I nearly choke on the food in my mouth, stifling a cough as I looked up at him.

"Come on, won't you miss calling me a stalker?" I tease, crossing my arms in front of me.

"Oh, I will. But it doesn't necessarily fit you anymore." He starts, pausing as if he was going to say something else.

"It never fit me in the first place!" I retort, cutting him off before he got the chance to speak.

"Yes, it did."

"No, you stalked me into the alleyway!" I chuckle, "Literally you nearly sent me into cardiac arrest when you turned the corner and were just standing there."

"Oh, come on, you were so glad to see me." Fake hurt paints his face, "You can't even deny it."

"Maybe." I narrow my eyes at him.

"I knew it." He winks at me in response, causing me to roll my eyes at him. "Do you not remember stalking me into the grocery store?"

"No such thing happened."

We continue going back and forth for a bit, arguing about who stalked who and who was creepier about it. This continues for a couple of minutes, the both of us hardly able to keep a serious face by the end of it.

"Okay fine, fine. We stalked one another." He retreats.

"Okay, fine."

"The name drop was just a suggestion. " His eyes met mine, the softness in his expression instantly making me weak. "We don't have to, of course, I know you're a certain way with names."

I bite the inside of my cheek, looking up to think.

It's been a little over a month since I met him. It was getting hard to not really know his name.

I wanted to know his name. Knowing his name held so much power that I wanted. I wanted him to know my name, regardless of the power it gave him over me.

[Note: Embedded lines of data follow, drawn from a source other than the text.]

(** * gplugins: the Lumerical taper design recipe and the Layer Builder
      process-file generator

    A shallow embedding of
      - [gplugins/lumerical/recipes/taper_design_recipe.py]
        (class [RoutingTaperDesignIntent], and [__hash__] and [eval] of class
        [RoutingTaperDesignRecipe]);
      - [gplugins/lumerical/utils.py] (function [to_lbr]).

    Python floats and numpy's float64 are IEEE 754 binary64 numbers: they are
    Rocq's primitive floats, with the comparison and arithmetic operators of
    the source.  Python exceptions are values of [exception]; a statement
    sequence is a computation in the state-and-exception monad [M].  The
    external collaborators (the gdsfactory cell, the Lumerical EME session,
    pydantic's serialisers, hashlib) are the fields of the class
    [Collaborators]. *)

From Stdlib Require Import Floats ZArith Lia Ascii String.
From Stdlib.Strings Require Import Byte.
From stdpp Require Import base option list strings pretty gmap.

Set Warnings "-inexact-float,-register-all".

(** ** Python exceptions and results *)

Inductive exn_class :=
  | StopIteration
  | ValueError
  | IndexError
  | KeyError
  | OverflowError
  | AttributeError
  | RuntimeError.

(** [LookupError] is the common base class of [IndexError] and [KeyError]. *)
Definition is_LookupError (c : exn_class) : bool :=
  match c with
  | IndexError | KeyError => true
  | _ => false
  end.

Definition is_StopIteration (c : exn_class) : bool :=
  match c with
  | StopIteration => true
  | _ => false
  end.

(** Every class above derives from [Exception]. *)
Definition is_Exception (c : exn_class) : bool := true.

Record exception := Exc { exn_cls : exn_class; exn_msg : string }.

Inductive result (A : Type) :=
  | Ok (a : A)
  | Raise (e : exception).
Arguments Ok {A} a.
Arguments Raise {A} e.

(** ** Statements: state and exceptions

    A statement runs on a state [S]; when it raises, the state reached so far
    is kept, as the mutations of a Python object are. *)

Definition M (S A : Type) : Type := S → result A * S.

#[export] Instance M_ret {S} : MRet (M S) := λ A a s, (Ok a, s).

#[export] Instance M_bind {S} : MBind (M S) := λ A B f m s,
  match m s with
  | (Ok a, s') => f a s'
  | (Raise e, s') => (Raise e, s')
  end.

Definition raise {S A} (e : exception) : M S A := λ s, (Raise e, s).
Definition get {S} : M S S := λ s, (Ok s, s).
Definition modify {S} (f : S → S) : M S unit := λ s, (Ok tt, f s).

(** The value or the exception of an expression without effect. *)
Definition lift {S A} (r : result A) : M S A := λ s, (r, s).

(** [try: body / except <classes>: handler]. *)
Definition try_except {S A} (body : M S A) (catches : exn_class → bool)
    (handler : exception → M S A) : M S A := λ s,
  match body s with
  | (Ok a, s') => (Ok a, s')
  | (Raise e, s') => if catches (exn_cls e) then handler e s' else (Raise e, s')
  end.

(** [for x in xs: body x]. *)
Fixpoint for_each {S A} (xs : list A) (body : A → M S unit) : M S unit :=
  match xs with
  | [] => mret tt
  | x :: xs' => body x ;; for_each xs' body
  end.

(** ** Lists, as Python indexes and searches them *)

(** [l[i]] for [0 <= i]. *)
Definition py_getitem {A} (l : list A) (i : nat) : result A :=
  match l !! i with
  | Some x => Ok x
  | None => Raise (Exc IndexError "list index out of range")
  end.

(** [s[key]] for an integer [key] on a pandas Series whose index is the
    default one, the integers from [0] to [len(s) - 1]: the key is a label
    of the index, not a position, so that a negative key is not counted from
    the end; a label that the index does not hold raises [KeyError(key)]. *)
Definition Series_getitem {A} (s : list A) (key : Z) : result A :=
  match (if (0 <=? key)%Z then s !! Z.to_nat key else None) with
  | Some x => Ok x
  | None => Raise (Exc KeyError (pretty key))
  end.

(** [next(k for k, value in enumerate(l) if cond k value)], counting from
    [k]: the first position whose item passes, [StopIteration] when the
    generator is exhausted. *)
Fixpoint next_index {A} (cond : nat → A → bool) (k : nat) (l : list A) : result nat :=
  match l with
  | [] => Raise (Exc StopIteration "")
  | x :: l' => if cond k x then Ok k else next_index cond (S k) l'
  end.

(** An item of a list of floats as an object: the slot it was taken from and
    its value.  [min] returns one of the list's own objects, and
    [list.index] compares by identity before it compares by [==]; a NaN is
    found again only through its identity. *)
Record item := Item { item_slot : nat; item_val : float }.

(** The loop of [min(l)]: the first item is kept until a later one is
    strictly smaller ([item < best]). *)
Fixpoint min_loop (best : item) (k : nat) (l : list float) : item :=
  match l with
  | [] => best
  | x :: l' => min_loop (if (x <? item_val best)%float then Item k x else best) (S k) l'
  end.

(** [min(l)]; the message on an empty list is that of CPython up to 3.11. *)
Definition py_min (l : list float) : result item :=
  match l with
  | [] => Raise (Exc ValueError "min() arg is an empty sequence")
  | x :: l' => Ok (min_loop (Item 0 x) 1 l')
  end.

(** The loop of [l.index(v)], counting from [k]: the first item that is [v]
    or equals [v]; the message, which names the value, is cut short. *)
Fixpoint index_loop (v : item) (k : nat) (l : list float) : result nat :=
  match l with
  | [] => Raise (Exc ValueError "x not in list")
  | x :: l' =>
      if (k =? item_slot v)%nat || (x =? item_val v)%float then Ok k
      else index_loop v (S k) l'
  end.

Definition py_index (l : list float) (v : item) : result nat := index_loop v 0 l.

(** [l.index(min(l))]. *)
Definition index_of_min (l : list float) : result nat :=
  match py_min l with
  | Ok v => py_index l v
  | Raise e => Raise e
  end.

(** ** Truthiness *)

(** [bool(x)] of a float: every float but the two zeros, NaN included. *)
Definition float_truthy (x : float) : bool := negb (x =? 0)%float.

(** [bool(s)] of a string. *)
Definition str_truthy (s : string) : bool :=
  match s with
  | EmptyString => false
  | _ => true
  end.

(** [bool(v)] of a value that may be [None]. *)
Definition opt_truthy {A} (truthy : A → bool) (v : option A) : bool :=
  match v with
  | Some x => truthy x
  | None => false
  end.

(** ** The layer stack (gdsfactory) *)

(** A [LayerLevel] as [LayerStack.to_dict()] presents it, with the fields
    that [to_lbr] reads at their declared types. *)
Record LayerLevel := {
  layer : Z * Z;
  thickness : float;
  zmin : float;
  material : option string;
  sidewall_angle : float;
  layer_type : string;
  bias : option float;
  background_doping_concentration : option float;
  background_doping_ion : option string;
}.

(** [LayerStack.to_dict().items()]: the levels by name, in insertion order. *)
Definition LayerStack : Type := list (string * LayerLevel).

Definition PathType : Type := string.

(** ** gplugins/lumerical/utils.py *)

Module Utils.

Definition um : float := 1e-6.

(** The text of an attribute: a string, or the f-string of a float (the
    digits are Python's [repr], which is not reproduced here). *)
Inductive attr_value :=
  | Str (s : string)
  | FStr (x : float).

(** [xml.etree.ElementTree.Element]: tag, text, attributes in the order
    they were first set, children in the order they were appended. *)
Inductive Element :=
  | Elem (tag : string) (text : option string)
      (attrib : list (string * attr_value)) (children : list Element).

(** [element.set(key, value)] on the attribute dict: an existing key keeps
    its place and takes the new value, a new key goes last. *)
Fixpoint set (attrib : list (string * attr_value)) (key : string) (value : attr_value)
    : list (string * attr_value) :=
  match attrib with
  | [] => [(key, value)]
  | (k, v) :: rest =>
      if String.eqb k key then (k, value) :: rest else (k, v) :: set rest key value
  end.

(** An element under construction: the attributes set so far. *)
Definition set_all (kvs : list (string * attr_value)) : list (string * attr_value) :=
  foldl (λ attrib kv, set attrib kv.1 kv.2) [] kvs.

Inductive log_record :=
  | warning_layer_type (layer_type layer_name : string).

(** What [to_lbr] reads and writes besides its arguments: the logger and the
    files written, newest last. *)
Record world := {
  log : list log_record;
  files : list (string * string * Element);
}.

Definition logger_warning (r : log_record) : M world unit :=
  modify (λ w, {| log := log w ++ [r]; files := files w |}).

(** [with open(path, "w") as f: f.write(xml)], the directory being
    writable; the content is the tree that [minidom] pretty-prints. *)
Definition write_file (dir name : string) (content : Element) : M world unit :=
  modify (λ w, {| log := log w; files := files w ++ [(dir, name, content)] |}).

(** [f'{a}:{b}'] of a layer's two numbers. *)
Definition layer_name_of (l : Z * Z) : string :=
  pretty l.1 +:+ ":" +:+ pretty l.2.

Section to_lbr.

(** [get_layer_stack()], the stack of the active PDK, and the directory of
    the module file. *)
Variable get_layer_stack : LayerStack.
Variable module_dir : string.

(** The first [if/elif] chain of the loop body. *)
Definition process_of (layer_name : string) (layer_info : LayerLevel) : M world string :=
  if String.eqb (layer_type layer_info) "grow" then mret "Grow"
  else if String.eqb (layer_type layer_info) "background" then mret "Background"
  else if String.eqb (layer_type layer_info) "doping" then mret "Implant"
  else
    logger_warning (warning_layer_type (layer_type layer_info) layer_name) ;;
    mret "Grow".

(** The attributes of the [layer] element of an optical or metal layer. *)
Definition optical_layer (material_map : gmap string string) (layer_name : string)
    (layer_info : LayerLevel) (process : string) : Element :=
  let attrib := set_all [
    ("enabled", Str "1");
    ("pattern_alpha", Str "0.8");
    ("start_position_auto", Str "0");
    ("background_alpha", Str "0.3");
    ("pattern_material_index", Str "0");
    ("material_index", Str "0");
    ("name", Str layer_name);
    ("layer_name", Str (layer_name_of (layer layer_info)));
    ("start_position", FStr (zmin layer_info * um));
    ("thickness", FStr (thickness layer_info * um));
    ("start_position", FStr (zmin layer_info * um));
    ("process", Str process);
    ("sidewall_angle", FStr (90 - sidewall_angle layer_info));
    ("pattern_growth_delta",
       if opt_truthy float_truthy (bias layer_info)
       then FStr (default 0%float (bias layer_info) * um)
       else Str "0")
  ] in
  let material_name :=
    default "" (material layer_info ≫= λ m, material_map !! m) in
  let attrib :=
    if String.eqb process "Grow" then set attrib "pattern_material" (Str material_name)
    else if String.eqb process "Background" then set attrib "material" (Str material_name)
    else attrib in
  Elem "layer" None attrib [].

(** The [layer] element of a doping layer; the dopant is checked after the
    first six attributes are set. *)
Definition doping_layer (layer_name : string) (layer_info : LayerLevel)
    (process : string) : result Element :=
  let ion := default "" (background_doping_ion layer_info) in
  let attrib := set_all [
    ("z_surface_positions", FStr (zmin layer_info * um));
    ("distribution_function", Str "Gaussian");
    ("phi", Str "0");
    ("lateral_scatter", Str "2e-08");
    ("range", FStr (thickness layer_info * um));
    ("theta", Str "0")
  ] in
  if String.eqb ion "n" || String.eqb ion "p" then
    let attrib := foldl (λ attrib kv, set attrib kv.1 kv.2) (set attrib "dopant" (Str ion)) [
      ("mask_layer_number", Str (layer_name_of (layer layer_info)));
      ("kurtosis", Str "0");
      ("process", Str process);
      ("skewness", Str "0");
      ("straggle", Str "4.9999999999999998e-08");
      ("concentration", FStr (default 0%float (background_doping_concentration layer_info)));
      ("enabled", Str "1");
      ("name", Str (layer_name +:+ "_doping"))
    ] in
    Ok (Elem "layer" None attrib [])
  else
    Raise (Exc ValueError
             ("Dopant must be " +:+ String "034" "p" +:+ String "034" " or "
              +:+ String "034" "n" +:+ String "034" ". Got " +:+ ion +:+ ".")).

(** The two conditions that guard the creation of a doping layer. *)
Definition is_doped (layer_info : LayerLevel) : bool :=
  opt_truthy float_truthy (background_doping_concentration layer_info)
  && opt_truthy str_truthy (background_doping_ion layer_info).

(** The body of [for layer_name, layer_info in layerstack.to_dict().items()],
    on the children of [layers] and of [doping_layers]. *)
Definition layer_step (material_map : gmap string string)
    (acc : list Element * list Element) (entry : string * LayerLevel)
    : M world (list Element * list Element) :=
  let '(layer_name, layer_info) := entry in
  process ← process_of layer_name layer_info;
  let layers :=
    if String.eqb process "Grow" || String.eqb process "Background"
    then acc.1 ++ [optical_layer material_map layer_name layer_info process]
    else acc.1 in
  if String.eqb process "Implant" || String.eqb process "Background" then
    if is_doped layer_info then
      d ← lift (doping_layer layer_name layer_info process);
      mret (layers, acc.2 ++ [d])
    else mret (layers, acc.2)
  else mret (layers, acc.2).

I didn't care how much pain this could potentially bring me in the end, or how much pain I could potentially bring him. We were trusting one another, being as raw and vulnerable as anyone could be to one another. I wanted to know him, not know of him. Not knowing him was killing me in the slowest way possible. A long, torturous death where I couldn't seem to die no matter how much happened. I was being suffocated, chained down inside of a pool with no way to breathe. I needed to be free of the constraints we set.